On returning to England, John raised an army to support his pretensions, while his confederate, Philip, took up arms in his behalf in France, and, entering Normandy, overran a great part of that duchy, although Rouen, the capital, was preserved principally by the exertions of the Earl of Essex, lately one of Richard's companions in the Holy Land. In England, also, John met with a general opposition to his usurpation of the regal authority, which soon compelled him to conclude an armistice with a council of regency that had been appointed by the prelates and barons. This was the position of affairs when Longchamp, having discovered Richard's place of confinement, after much solicitation prevailed upon the emperor to allow the royal prisoner to be brought before the diet at Hagenau, where, accordingly, he made his appearance on April 13, 1193, and defended himself with so much eloquence against the several charges made against him in regard to Tancred and the kingdom of Sicily, to his conquest of Cyprus, and to the murder of Conrad of Montferrat, that Henry found himself compelled by the general sentiment of the diet to order his chains to be immediately struck off, and to agree to enter upon negotiations for his ransom. Longchamp was immediately despatched to England with a letter to the council of regency, and the result was, that, notwithstanding the insidious efforts both of John and his friend, Philip of France, to prevent the conclusion of the treaty, Richard was at last liberated, on February 4, 1194, after seventy thousand marks had been actually paid to the emperor, and hostages given for the payment of thirty thousand more. The English king had also engaged to release both Isaac of Cyprus and his daughter, and he had besides, at the persuasion, it is said, of his mother, Eleanor, the more effectually to conciliate Henry, formally resigned his crown into the hand of the emperor, who immediately restored it to him to be held as a fief of the empire, and burdened with a yearly feudal payment to his superior lord of five thousand pounds. This strange transaction rests on the authority of the contemporary annalist Hoveden. Richard, descending the Rhine as far as Cologne, proceeded thence across the country to Antwerp, and, embarking there on board his own fleet, landed at Sandwich on March 13th.
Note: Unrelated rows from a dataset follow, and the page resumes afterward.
(** * Sprite-sheet extraction: a shallow embedding of [spriteutil.py]

    The development follows the Python module function by function:
    [find_most_common_color], the [Sprite] constructor, the two labelling
    passes ([check_neighborhood], [find_label], [update_label],
    [create_labelled_dict]), [create_label_map] and [find_sprites].

    Python values are modelled as follows.
    - integers (labels, coordinates, counts) are [Z];
    - a [set] of labels is a [gset Z];
    - a [dict] is an association list in insertion order, which is the order
      Python iterates it in;
    - an exception is a value of [exn], and a function that can raise returns
      a [result];
    - the set objects stored in [equivalence_list] are shared with
      [equivalence_dict]; the list is therefore kept as a store and the
      dictionary holds positions in it.

    The [print] of [find_sprites] and [main] are left out.  Of
    [create_sprite_labels_image] the model keeps the exceptions raised before
    Pillow is called, the array of bytes it paints and the lines it asks
    Pillow to draw; the random colours are an argument. *)

From stdpp Require Import gmap list strings sorting.

Local Open Scope Z_scope.

(** ** Exceptions and results *)

Inductive exn : Type :=
  | KeyError (key : Z)
  | ValueError (msg : string)
  | TypeError (msg : string)
  | AttributeError (msg : string)
  | OtherError (name msg : string).

Inductive result (A : Type) : Type :=
  | Ok (a : A)
  | Raise (e : exn).

Arguments Ok {A} a.
Arguments Raise {A} e.

Definition bind {A B : Type} (r : result A) (k : A → result B) : result B :=
  match r with
  | Ok a => k a
  | Raise e => Raise e
  end.

Global Instance result_bind : MBind result := fun A B k r => bind r k.

(** [for x in xs: st = body(st, x)], stopping at the first exception. *)
Fixpoint for_each {A S : Type} (body : S → A → result S) (xs : list A) (st : S)
  : result S :=
  match xs with
  | [] => Ok st
  | x :: xs' => st' ← body st x; for_each body xs' st'
  end.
Most of John's strongholds had been wrested from his hands before his brother's return, and now the rest immediately surrendered and he himself fled the country, and with his principal adviser, Hugh, Bishop of Coventry, having been charged with high treason, and not appearing to plead after forty days, was outlawed and divested of all his possessions.

Meanwhile it was thought necessary that Richard should be crowned again, and that ceremony was accordingly performed at Winchester by Hubert, Archbishop of Canterbury, on April 17th. Then, leaving Hubert guardian of England and grand justiciary, on May 2d, following, having, with his characteristic activity employed almost every moment since his arrival in raising an army and procuring funds for its maintenance by all sorts of exactions and the most unscrupulous use of every means in his power, he again set sail from Portsmouth, his whole soul bent on chastising the King of France. Owing to adverse winds he was a fortnight in reaching Barfleur, in Normandy, where, as soon as he landed, he was met by his brother John, who professed contrition and implored his pardon, which, on the intercession of his mother, Eleanor, was granted. Richard now marched against Philip, and several engagements took place between them, in most of which the English king was successful. But the war, though it lasted for some years, was distinguished by few remarkable events. A truce for one year was agreed to on July 23d, and although hostilities were resumed some time before the expiration of that term, a peace was again concluded in the end of the following year, which lasted till the beginning of 1197.

All this time Hubert, assisted by Longchamp, who had been restored to his office of chancellor, is said to have presided over the government at home with great ability. Hubert had been educated under the famous Glanvil, and he seems, in the spirit of his master, to have exerted himself in re-establishing and maintaining the authority of the law, by which alone, even if he did no more, he must have materially contributed to the revival of industry. The large sums, however, which he was obliged to raise by taxation to meet the expenses of the war, in the exhausted state to which the country had been reduced provoked much popular dissatisfaction; and the third year of the king's absence in particular was distinguished by the remarkable commotion excited by William Fitz-Osbert, styled Longbeard, a citizen of London, who is admitted to have possessed both eloquence and learning, and whose whole character and proceedings might not improbably, if he had had his own historian, have assumed a very different complexion from what has been given to him. Longbeard, who acquired the names of the Advocate and King of the Poor, is affirmed to have had above fifty thousand of the lower orders associated with him by oaths which bound them to follow whithersoever he led. When an attempt was made to apprehend him by two of the wealthier citizens, he drew his knife and stabbed one of them, named Geoffrey, to the heart, and then took refuge in the church of St Mary-le-Bow in Cheapside, the tower of which he and his followers fortified, and held for three days, when they were at last (April 7, 1196), dislodged by fire being set to the building. Fitz-Osbert was first dragged at a horse's tail to the Tower, and then to the Elms in West Smithfield, where he was hanged, with nine of his followers. The people, however, long continued to regard him as a martyr.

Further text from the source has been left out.